Goodman has revived the show intermittently throughout the last two decades. It was the death of his father last year that spurred him to revisit and rename it. The elder Goodman, who lived to be 75 before succumbing to complications from diabetes, moonlighted in comedy clubs and amateur theatrical productions throughout his life, encouraging his son’s interest in performing.
“He used to sell boyswear, clothes — ‘manufacturer’s agent,’ I think they called it,” Goodman said. “But his heart was always in show business. I once asked him why he didn’t make it his life. He told me lacked the courage.”
He was, however, an active member of the Avrom Greenbaum Players, a Glasgow-based Jewish amateur theater company that staged two shows every year. Parodies of popular musicals, with titles like “Hi There, Sadie,” were typical.
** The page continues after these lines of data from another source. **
(** ** Failures stay with their entry *)

(** C6. A regular file of the input directory with a [.json] name whose
    content does not parse, or whose document the encoder rejects, is
    counted as failed, with the reason logged; the file system is left
    alone; the loop goes on with the entries that follow and reaches its
    end; and every entry of the loop adds exactly one to the sum of
    [converted], [skipped] and [failed]. *)
Theorem failing_entry_is_isolated (options : Part000.CliOptions)
    (entry : Dirent) (rest : list Dirent) (w : World Part000.ConversionStats)
    (rawJson reason : string) :
  let p := Part000.INPUT_DIR cwd ++ [name entry] in
  let body := Part000.process_entry cwd options in
  is_regular (fs w) p = true →
  json_suffix_ci (name entry) →
  Fs.readFile p (fs w) = inr rawJson →
  (JSON_parse rawJson = inl reason
   ∨ ∃ data, JSON_parse rawJson = inr data
             ∧ encode data
                 (mkEncodeOptions (Some (Part000.delimiter options))
                    (Some (Part000.indent options))
                    (Some (Part000.keyFolding options))
                    (Part000.flattenDepth options)) = inl reason) →
  ∃ w1 w2,
    body entry w = (Ok tt, w1)
    ∧ Part000.entry_step cwd options entry w w1 (Failed reason)
    ∧ fs w1 = fs w
    ∧ locals w1 = Part000.inc_failed (Part000.inc_processed (locals w))
    ∧ last (trace w1)
      = Some (EvConsole LError
                ("Failed to convert " +:+ name entry +:+ ". " +:+ reason))
    ∧ for_of (entry :: rest) body w = for_of rest body w1
    ∧ for_of rest body w1 = (Ok tt, w2)
    ∧ Part000.outcomes (locals w2)
      = (Part000.outcomes (locals w) + S (length rest))%nat.
Proof.
  intros p body Hreg Hjson Hread Hfail. subst p body.
  apply stat_isFile_regular in Hreg. apply is_json_name_spec in Hjson.
  destruct (Part000Facts.process_entry_table cwd options entry w)
    as (w1 & o & Heq & Hstep).
  destruct (Part000Facts.loop_counts cwd options (fs w1) rest w1)
    as (w2 & Hloop & _ & _ & _ & _ & Hout); [done|].
  exists w1, w2.
  assert (for_of (entry :: rest) (Part000.process_entry cwd options) w
          = for_of rest (Part000.process_entry cwd options) w1) as Hcons.
  { simpl. unfold bind. by rewrite Heq. }
  inversion Hstep as
    [r Hstat|Hstat|Hstat Hj|r Hstat Hj Hread'
    |raw r Hstat Hj Hread' Hparse
    |raw data r Hstat Hj Hread' Hparse Henc
    |raw data text r Hstat Hj Hread' Hparse Henc Hwrite
    |raw data text f' Hstat Hj Hread' Hparse Henc Hwrite]; subst.
  all: try congruence.
  all: rewrite Hread in Hread'; simplify_eq.
  all: try (destruct Hfail as [Hfail|(d & Hd & Hfail)]; congruence).
  - destruct Hfail as [Hfail|(d & Hd & Hfail)]; [|congruence].
    rewrite Hparse in Hfail. simplify_eq.
    split_and!; try done.
    + simpl. by rewrite last_app.
    + rewrite Hout. unfold Part000.outcomes. simpl. lia.
  - destruct Hfail as [Hfail|(d & Hd & Hfail)]; [congruence|].
    rewrite Hparse in Hd. simplify_eq. rewrite Henc in Hfail. simplify_eq.
    split_and!; try done.
    + simpl. by rewrite last_app.
    + rewrite Hout. unfold Part000.outcomes. simpl. lia.
Qed.

(** ** The counters *)

(** C9, amended.  Before the first entry and after each entry of the loop
    of [Part000], [converted + failed <= processed <= converted + failed +
    skipped]: [processed] is the number of entries seen that are regular
    files, [skipped] the number that are not regular files or are regular
    files without a [.json] name, and [converted + failed] the number of
    regular files with one.  Every value the counters take in between
    satisfies [converted + failed <= processed <= converted + failed +
    skipped + 1]. *)
Theorem stats_invariant_at_boundaries (options : Part000.CliOptions)
    (seen coming : list Dirent) (w : World Part000.ConversionStats) :
  let body := Part000.process_entry cwd options in
  let regular := Part000.regular_entry cwd (fs w) in
  locals w = Part000.mkStats 0 0 0 0 →
  ∃ w1 t,
    for_of seen body w = (Ok tt, w1)
    ∧ for_of (seen ++ coming) body w = for_of coming body w1
    ∧ trace w1 = trace w ++ t
    ∧ Part000.boundary_inv (locals w1)
    ∧ Forall Part000.inner_inv (assigned t)
    ∧ Part000.processed (locals w1) = Part000.count regular seen
    ∧ Part000.skipped (locals w1)
      = Part000.count (λ e, negb (regular e) || negb (Part000.json_entry e)) seen
    ∧ (Part000.converted (locals w1) + Part000.failed (locals w1))%nat
      = Part000.count (λ e, regular e && Part000.json_entry e) seen.
Proof.
  intros body regular Hzero. subst body regular.
  destruct (Part000Facts.loop_counts cwd options (fs w) seen w)
    as (w1 & Hloop & _ & Hp & Hs & Hcf & _); [done|].
  assert (Part000.boundary_inv (locals w)) as Hb.
  { rewrite Hzero. unfold Part000.boundary_inv. simpl. lia. }
  assert (Part000.stats_kept w w1) as Hkept.
  { eapply (preserves_for_of _ (Part000Facts.stats_kept_refl)
              (Part000Facts.stats_kept_trans)); [|exact Hloop].
    intros e _. apply Part000Facts.process_entry_stats_kept. }
  destruct (Hkept Hb) as (Hb1 & t & Ht & Hinner).
  exists w1, t. rewrite Hzero in Hp, Hs, Hcf. simpl in Hp, Hs, Hcf.
  split_and!; try done.
  rewrite (for_of_app seen coming). by rewrite Hloop.
Qed.

(** ** The clean flag *)

Lemma prepare_trace_clean options :
  Part000.clean options = true →
  Part000.prepare_trace cwd options
  = [EvMkdir (Part000.INPUT_DIR cwd); EvMkdir (Part000.OUTPUT_DIR cwd);
     EvRm (Part000.OUTPUT_DIR cwd); EvMkdir (Part000.OUTPUT_DIR cwd);
     EvAssign (Part000.mkStats 0 0 0 0)].
Proof. unfold Part000.prepare_trace. by intros ->. Qed.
“It was ‘My Fair Lady,’ the lyrics replaced with topical, local, Jewish references,” Goodman said.
As a teen in Glasgow, Goodman played in a punk band called the 4 Skins. He moved to London in 1977, the year the Clash’s first album was released, though Goodman was more into James Taylor and Elton John. He loved the musicals “West Side Story” and “Sunday in the Park with George.” His own songwriting bears traces of the bitter humor of early Elvis Costello and Joe Jackson, two other singer/songwriters Goodman counts as influential.
For the musical theater, Goodman has written original material exclusively, with the exception of “Bright Lights, Big City,” his 1999 adaptation of Jay McInerney’s novel. He hopes “Alive in the World,” his romance set in Manhattan in the aftermath of the Sept. 11 attacks, may get a full production next year. But Broadway isn’t the be-all, end-all for him.
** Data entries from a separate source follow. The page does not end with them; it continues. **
(* ===== verification/Song.v ===== *)
(** * Songs

    [struct song] of [src/song.h], as the queue, the playlist and the player
    see it: an address (songs are compared as pointers), the URI, the
    directory of the database it belongs to, the boundaries of a sub-song
    and the duration its tag gives (in seconds, if it has a tag). *)

From S2P Require Import Prelude Float.
From stdpp Require Export strings.
From Stdlib Require Import Ascii.
Local Open Scope Z_scope.

(** The fields of [struct directory] that songs need: the path, and whether
    its [parent] is [NULL]. *)
Record directory := Directory {
  dir_path : string;
  dir_is_root : bool;
}.

Record song := Song {
  song_ptr : Z;
  song_uri : string;
  song_parent : option directory;
  song_start_ms : Z;
  song_end_ms : Z;
  song_tag_time : option Z;
}.

#[global] Instance directory_eq_dec : EqDecision directory.
Proof. solve_decision. Defined.
#[global] Instance song_eq_dec : EqDecision song.
Proof. solve_decision. Defined.

(** Pointer comparison. *)
Definition song_eqb (a b : song) : bool := song_ptr a =? song_ptr b.

(** [a == b] for pointers that may be [NULL]. *)
Definition song_ptr_eqb (a b : option song) : bool :=
  match a, b with
  | Some x, Some y => song_eqb x y
  | None, None => true
  | _, _ => false
  end.

Definition song_in_database (s : song) : bool :=
  match song_parent s with Some _ => true | None => false end.

Definition song_is_file (s : song) : bool :=
  song_in_database s ||
  match song_uri s with
  | String.String c _ => bool_decide (c = "/"%char)
  | String.EmptyString => false
  end.

(** The address is the one [malloc()] returns. *)
Definition song_alloc (ptr : Z) (uri : string) (parent : option directory) : res song :=
  assert (bool_decide (uri <> String.EmptyString));;
  Ok (Song ptr uri parent 0 0 None).

Definition song_remote_new (ptr : Z) (uri : string) : res song := song_alloc ptr uri None.

(** [build_db_filename(c1, component, ..., NULL)] with [c1] not [NULL]. *)
Definition build_db_filename (c1 : string) (components : list string) : string :=
  foldl (fun acc component => (acc ++ "/" ++ component)%string) c1 components.

Definition directory_get_path (d : directory) : string := dir_path d.

Definition song_get_uri (s : song) : res string :=
  assert (bool_decide (song_uri s <> String.EmptyString));;
  match song_parent s with
  | Some d => if dir_is_root d then Ok (song_uri s)
              else Ok (build_db_filename (directory_get_path d) [song_uri s])
  | None => Ok (song_uri s)
  end.

(** Milliseconds in seconds. *)
Definition ms_to_s (ms : Z) : double := f64_div (f64_of_Z ms) (f64_of_Z 1000).

Definition song_get_duration (s : song) : double :=
  if 0 <? song_end_ms s then ms_to_s (u32 (song_end_ms s - song_start_ms s))
  else match song_tag_time s with
       | None => f_zero
       | Some time => f64_sub (f64_of_Z time) (ms_to_s (song_start_ms s))
       end.

Lemma song_ptr_eqb_refl s : song_ptr_eqb s s = true.
Proof. destruct s; simpl; [apply Z.eqb_refl | done]. Qed.

Lemma ms_to_s_nonneg ms : 0 <= ms -> f_nonneg (ms_to_s ms) = true.
Proof. intros Hms. by apply f64_div_nonneg, f64_of_Z_nonneg. Qed.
“There a bit in the [current] show where this guy I go to get a job from is telling me, ‘Broadway’s dead, it’s all over,'” Goodman said. “When I wrote that 20 years ago, I would perform it with a lot of anger. Now, it’s more resignation. Because Broadway is never going to die, but you’re never going to get much out of it. Most of the shows are just big and stupid and phony and for the tourists.”
Goodman stands in lonely opposition, an ensemble of one.